Prompt
Among the lines below, take the one holding "s → queue_step s (leave t s')", the one holding "s (cancel s).", and all lines between them. Set them down exactly.

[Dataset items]
*** Block opens ***

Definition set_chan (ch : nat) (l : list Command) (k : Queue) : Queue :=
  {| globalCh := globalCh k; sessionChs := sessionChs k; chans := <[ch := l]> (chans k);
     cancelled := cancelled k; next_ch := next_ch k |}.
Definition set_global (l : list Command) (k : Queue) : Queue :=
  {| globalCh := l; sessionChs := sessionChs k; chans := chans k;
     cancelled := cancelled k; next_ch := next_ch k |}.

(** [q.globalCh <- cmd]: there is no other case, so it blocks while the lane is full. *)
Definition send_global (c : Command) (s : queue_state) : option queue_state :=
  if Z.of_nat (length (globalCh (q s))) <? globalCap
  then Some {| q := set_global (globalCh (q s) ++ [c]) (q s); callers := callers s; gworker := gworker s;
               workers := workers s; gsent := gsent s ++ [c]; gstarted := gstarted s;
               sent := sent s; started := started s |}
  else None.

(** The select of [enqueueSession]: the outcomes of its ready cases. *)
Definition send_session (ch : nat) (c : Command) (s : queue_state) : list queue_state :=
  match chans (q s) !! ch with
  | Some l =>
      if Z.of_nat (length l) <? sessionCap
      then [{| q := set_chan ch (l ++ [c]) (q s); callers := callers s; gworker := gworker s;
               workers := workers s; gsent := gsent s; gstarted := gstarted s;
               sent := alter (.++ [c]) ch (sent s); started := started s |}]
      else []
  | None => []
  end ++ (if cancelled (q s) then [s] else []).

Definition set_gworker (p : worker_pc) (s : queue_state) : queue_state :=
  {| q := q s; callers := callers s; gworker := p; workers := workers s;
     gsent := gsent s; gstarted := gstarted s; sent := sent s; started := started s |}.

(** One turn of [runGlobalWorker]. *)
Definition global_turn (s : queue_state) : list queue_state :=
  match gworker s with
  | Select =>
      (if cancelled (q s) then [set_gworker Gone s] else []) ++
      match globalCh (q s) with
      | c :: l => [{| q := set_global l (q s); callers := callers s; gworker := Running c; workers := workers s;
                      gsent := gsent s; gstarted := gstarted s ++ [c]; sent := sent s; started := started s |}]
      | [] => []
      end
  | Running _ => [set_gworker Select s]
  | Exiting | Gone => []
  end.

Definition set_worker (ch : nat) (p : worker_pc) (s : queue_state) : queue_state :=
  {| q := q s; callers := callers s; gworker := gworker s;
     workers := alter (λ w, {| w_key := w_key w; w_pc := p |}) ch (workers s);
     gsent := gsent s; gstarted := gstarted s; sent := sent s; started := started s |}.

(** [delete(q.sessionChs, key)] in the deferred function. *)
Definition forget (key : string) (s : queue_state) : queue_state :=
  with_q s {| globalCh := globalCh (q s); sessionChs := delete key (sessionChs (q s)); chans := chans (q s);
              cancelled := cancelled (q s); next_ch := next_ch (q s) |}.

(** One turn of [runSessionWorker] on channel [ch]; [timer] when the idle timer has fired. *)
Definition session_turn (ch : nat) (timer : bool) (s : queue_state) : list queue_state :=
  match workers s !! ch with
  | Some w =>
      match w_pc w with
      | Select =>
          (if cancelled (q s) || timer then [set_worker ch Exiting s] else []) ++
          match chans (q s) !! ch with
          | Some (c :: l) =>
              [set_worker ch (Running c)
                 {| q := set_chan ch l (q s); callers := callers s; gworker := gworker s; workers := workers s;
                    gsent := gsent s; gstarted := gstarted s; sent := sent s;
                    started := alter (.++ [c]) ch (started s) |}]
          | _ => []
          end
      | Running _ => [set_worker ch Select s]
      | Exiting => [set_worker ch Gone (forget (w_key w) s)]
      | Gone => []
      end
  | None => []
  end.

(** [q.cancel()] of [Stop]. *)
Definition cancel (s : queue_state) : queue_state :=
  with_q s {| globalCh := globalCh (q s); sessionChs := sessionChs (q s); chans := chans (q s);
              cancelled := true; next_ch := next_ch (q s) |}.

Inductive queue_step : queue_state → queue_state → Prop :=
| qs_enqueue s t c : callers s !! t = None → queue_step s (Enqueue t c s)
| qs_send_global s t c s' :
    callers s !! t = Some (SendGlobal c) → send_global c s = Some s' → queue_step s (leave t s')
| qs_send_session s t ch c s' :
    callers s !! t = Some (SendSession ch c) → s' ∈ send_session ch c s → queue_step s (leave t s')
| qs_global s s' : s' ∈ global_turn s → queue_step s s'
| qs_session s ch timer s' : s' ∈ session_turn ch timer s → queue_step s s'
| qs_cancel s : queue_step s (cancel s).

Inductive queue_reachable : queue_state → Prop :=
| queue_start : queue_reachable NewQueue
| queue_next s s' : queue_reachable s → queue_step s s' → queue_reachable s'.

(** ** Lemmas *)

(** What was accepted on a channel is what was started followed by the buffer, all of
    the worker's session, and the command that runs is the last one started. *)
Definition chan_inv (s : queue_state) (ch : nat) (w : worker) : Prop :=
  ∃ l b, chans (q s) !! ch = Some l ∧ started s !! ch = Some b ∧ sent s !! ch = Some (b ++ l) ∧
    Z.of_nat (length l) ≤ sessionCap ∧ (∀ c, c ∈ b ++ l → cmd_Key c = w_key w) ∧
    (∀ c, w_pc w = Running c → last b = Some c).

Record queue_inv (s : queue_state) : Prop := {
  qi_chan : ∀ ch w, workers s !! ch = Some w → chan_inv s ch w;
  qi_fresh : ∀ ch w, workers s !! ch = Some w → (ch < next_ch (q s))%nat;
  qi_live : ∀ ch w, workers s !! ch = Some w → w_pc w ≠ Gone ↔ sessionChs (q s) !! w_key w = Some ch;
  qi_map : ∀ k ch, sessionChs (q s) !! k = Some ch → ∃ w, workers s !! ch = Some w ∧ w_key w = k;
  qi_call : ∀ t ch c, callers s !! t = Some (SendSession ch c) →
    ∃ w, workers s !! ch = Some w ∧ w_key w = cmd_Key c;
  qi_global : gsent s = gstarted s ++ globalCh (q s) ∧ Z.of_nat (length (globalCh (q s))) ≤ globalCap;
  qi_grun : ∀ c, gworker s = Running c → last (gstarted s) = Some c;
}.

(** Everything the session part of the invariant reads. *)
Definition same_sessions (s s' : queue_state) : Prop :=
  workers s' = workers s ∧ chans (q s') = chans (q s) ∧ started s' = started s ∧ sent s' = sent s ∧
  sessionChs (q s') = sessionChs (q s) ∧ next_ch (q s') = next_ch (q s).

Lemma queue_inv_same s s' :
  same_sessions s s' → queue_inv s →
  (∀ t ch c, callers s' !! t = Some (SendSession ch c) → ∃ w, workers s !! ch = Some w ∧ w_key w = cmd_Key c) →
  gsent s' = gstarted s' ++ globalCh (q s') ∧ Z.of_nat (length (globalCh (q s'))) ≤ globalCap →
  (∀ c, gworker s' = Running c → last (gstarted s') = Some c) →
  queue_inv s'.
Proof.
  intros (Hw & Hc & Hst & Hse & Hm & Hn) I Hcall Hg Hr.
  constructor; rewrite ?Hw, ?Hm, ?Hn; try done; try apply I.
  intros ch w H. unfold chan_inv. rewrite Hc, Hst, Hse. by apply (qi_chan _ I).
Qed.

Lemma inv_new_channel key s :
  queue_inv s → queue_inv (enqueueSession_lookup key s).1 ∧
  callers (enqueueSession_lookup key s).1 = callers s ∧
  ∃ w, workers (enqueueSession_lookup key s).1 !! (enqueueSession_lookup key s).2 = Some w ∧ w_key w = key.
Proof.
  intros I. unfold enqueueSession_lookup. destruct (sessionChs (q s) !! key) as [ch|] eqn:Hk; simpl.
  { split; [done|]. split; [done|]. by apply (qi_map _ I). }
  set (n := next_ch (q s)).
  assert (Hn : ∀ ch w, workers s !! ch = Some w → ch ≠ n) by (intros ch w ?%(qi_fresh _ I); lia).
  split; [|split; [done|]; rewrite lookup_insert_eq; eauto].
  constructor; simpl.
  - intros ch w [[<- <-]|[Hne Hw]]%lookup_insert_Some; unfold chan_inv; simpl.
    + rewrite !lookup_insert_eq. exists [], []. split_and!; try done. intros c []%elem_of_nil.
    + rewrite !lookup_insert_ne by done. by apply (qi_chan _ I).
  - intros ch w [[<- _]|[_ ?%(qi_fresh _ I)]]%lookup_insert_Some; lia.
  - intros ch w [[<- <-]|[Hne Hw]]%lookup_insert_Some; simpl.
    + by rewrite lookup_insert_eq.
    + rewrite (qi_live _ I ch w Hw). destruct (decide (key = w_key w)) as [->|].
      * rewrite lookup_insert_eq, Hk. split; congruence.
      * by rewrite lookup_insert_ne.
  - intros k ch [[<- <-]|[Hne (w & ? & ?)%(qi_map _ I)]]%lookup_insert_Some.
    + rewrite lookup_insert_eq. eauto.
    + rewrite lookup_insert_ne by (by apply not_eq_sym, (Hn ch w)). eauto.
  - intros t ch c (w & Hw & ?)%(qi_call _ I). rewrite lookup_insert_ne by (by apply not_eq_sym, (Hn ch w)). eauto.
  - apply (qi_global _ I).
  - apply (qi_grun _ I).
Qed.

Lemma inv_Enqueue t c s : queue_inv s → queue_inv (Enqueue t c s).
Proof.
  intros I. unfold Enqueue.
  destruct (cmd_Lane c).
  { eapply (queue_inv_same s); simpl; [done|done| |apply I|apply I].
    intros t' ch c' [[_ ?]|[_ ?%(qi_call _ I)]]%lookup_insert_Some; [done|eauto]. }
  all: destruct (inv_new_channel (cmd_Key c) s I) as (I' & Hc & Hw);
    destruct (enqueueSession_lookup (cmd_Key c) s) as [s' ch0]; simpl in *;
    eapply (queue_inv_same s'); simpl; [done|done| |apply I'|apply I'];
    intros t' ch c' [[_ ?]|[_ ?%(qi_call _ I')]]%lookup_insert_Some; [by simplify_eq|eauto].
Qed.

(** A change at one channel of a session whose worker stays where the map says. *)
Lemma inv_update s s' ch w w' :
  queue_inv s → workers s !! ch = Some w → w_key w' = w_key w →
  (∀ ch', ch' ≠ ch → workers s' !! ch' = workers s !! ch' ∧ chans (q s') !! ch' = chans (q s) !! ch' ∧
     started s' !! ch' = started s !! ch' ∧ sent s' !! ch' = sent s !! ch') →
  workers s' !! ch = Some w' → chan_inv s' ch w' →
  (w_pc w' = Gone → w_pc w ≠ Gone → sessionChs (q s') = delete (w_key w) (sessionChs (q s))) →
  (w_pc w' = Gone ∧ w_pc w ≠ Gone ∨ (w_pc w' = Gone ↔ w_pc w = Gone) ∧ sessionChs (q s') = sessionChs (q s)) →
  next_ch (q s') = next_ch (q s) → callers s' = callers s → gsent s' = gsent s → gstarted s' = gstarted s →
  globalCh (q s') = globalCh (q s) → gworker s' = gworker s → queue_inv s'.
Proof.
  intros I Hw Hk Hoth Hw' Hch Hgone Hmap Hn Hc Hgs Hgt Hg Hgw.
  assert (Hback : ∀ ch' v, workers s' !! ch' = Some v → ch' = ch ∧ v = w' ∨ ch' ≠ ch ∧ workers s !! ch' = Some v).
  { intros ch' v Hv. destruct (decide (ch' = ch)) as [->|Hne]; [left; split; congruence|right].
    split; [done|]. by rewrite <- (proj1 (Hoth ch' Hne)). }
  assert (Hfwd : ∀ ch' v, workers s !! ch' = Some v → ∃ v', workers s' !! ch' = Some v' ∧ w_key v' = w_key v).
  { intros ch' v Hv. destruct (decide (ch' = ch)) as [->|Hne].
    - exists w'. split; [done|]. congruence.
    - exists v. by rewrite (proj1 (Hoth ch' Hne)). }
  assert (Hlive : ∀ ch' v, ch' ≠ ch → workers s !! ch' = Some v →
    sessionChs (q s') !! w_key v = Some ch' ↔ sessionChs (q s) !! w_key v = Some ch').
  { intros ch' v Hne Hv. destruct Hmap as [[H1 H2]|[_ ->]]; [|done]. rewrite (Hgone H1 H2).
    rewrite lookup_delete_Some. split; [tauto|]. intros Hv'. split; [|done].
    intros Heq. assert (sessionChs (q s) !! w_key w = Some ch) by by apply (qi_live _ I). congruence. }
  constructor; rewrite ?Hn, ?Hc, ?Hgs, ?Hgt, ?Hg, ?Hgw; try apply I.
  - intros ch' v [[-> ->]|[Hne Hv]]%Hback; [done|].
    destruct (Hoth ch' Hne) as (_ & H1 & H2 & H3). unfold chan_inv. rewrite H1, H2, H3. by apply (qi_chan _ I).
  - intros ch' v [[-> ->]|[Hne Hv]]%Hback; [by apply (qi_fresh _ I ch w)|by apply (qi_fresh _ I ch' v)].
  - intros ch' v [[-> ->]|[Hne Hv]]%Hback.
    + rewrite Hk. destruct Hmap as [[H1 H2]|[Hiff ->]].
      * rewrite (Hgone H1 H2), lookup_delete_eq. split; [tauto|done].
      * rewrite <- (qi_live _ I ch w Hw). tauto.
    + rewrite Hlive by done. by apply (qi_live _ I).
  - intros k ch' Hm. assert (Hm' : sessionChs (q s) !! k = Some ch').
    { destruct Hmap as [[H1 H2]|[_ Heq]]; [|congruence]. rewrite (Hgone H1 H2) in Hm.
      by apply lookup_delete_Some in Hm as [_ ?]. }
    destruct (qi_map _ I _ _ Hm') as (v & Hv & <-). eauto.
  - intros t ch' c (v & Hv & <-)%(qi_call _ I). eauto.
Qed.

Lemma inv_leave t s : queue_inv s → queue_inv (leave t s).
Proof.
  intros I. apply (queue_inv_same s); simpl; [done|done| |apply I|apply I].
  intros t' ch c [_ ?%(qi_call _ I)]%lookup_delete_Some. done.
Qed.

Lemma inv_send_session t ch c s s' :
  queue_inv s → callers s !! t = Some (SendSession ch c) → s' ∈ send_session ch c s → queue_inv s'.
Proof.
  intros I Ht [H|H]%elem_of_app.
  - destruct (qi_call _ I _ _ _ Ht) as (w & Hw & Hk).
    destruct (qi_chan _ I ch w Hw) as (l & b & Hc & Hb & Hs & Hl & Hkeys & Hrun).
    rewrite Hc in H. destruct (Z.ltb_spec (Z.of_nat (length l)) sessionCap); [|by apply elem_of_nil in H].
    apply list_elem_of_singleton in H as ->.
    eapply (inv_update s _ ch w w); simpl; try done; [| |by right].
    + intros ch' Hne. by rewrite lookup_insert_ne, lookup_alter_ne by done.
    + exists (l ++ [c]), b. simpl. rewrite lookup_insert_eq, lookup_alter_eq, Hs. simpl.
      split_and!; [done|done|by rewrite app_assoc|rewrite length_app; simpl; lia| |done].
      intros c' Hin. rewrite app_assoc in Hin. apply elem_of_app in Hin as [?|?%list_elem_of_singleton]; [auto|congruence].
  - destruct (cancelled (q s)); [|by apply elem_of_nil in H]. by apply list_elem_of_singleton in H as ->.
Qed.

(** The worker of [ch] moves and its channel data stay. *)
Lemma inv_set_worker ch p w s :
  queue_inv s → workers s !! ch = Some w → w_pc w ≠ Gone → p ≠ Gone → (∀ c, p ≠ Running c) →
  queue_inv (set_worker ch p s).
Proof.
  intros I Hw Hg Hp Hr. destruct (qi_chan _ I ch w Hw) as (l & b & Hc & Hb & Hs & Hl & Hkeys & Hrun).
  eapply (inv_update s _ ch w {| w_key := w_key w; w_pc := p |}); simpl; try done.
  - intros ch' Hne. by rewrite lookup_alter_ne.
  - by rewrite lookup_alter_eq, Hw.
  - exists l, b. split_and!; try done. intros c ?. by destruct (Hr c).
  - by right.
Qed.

*** Block closes ***

Answer to the problem
    callers s !! t = Some (SendSession ch c) → s' ∈ send_session ch c s → queue_step s (leave t s')
| qs_global s s' : s' ∈ global_turn s → queue_step s s'
| qs_session s ch timer s' : s' ∈ session_turn ch timer s → queue_step s s'
| qs_cancel s : queue_step s (cancel s).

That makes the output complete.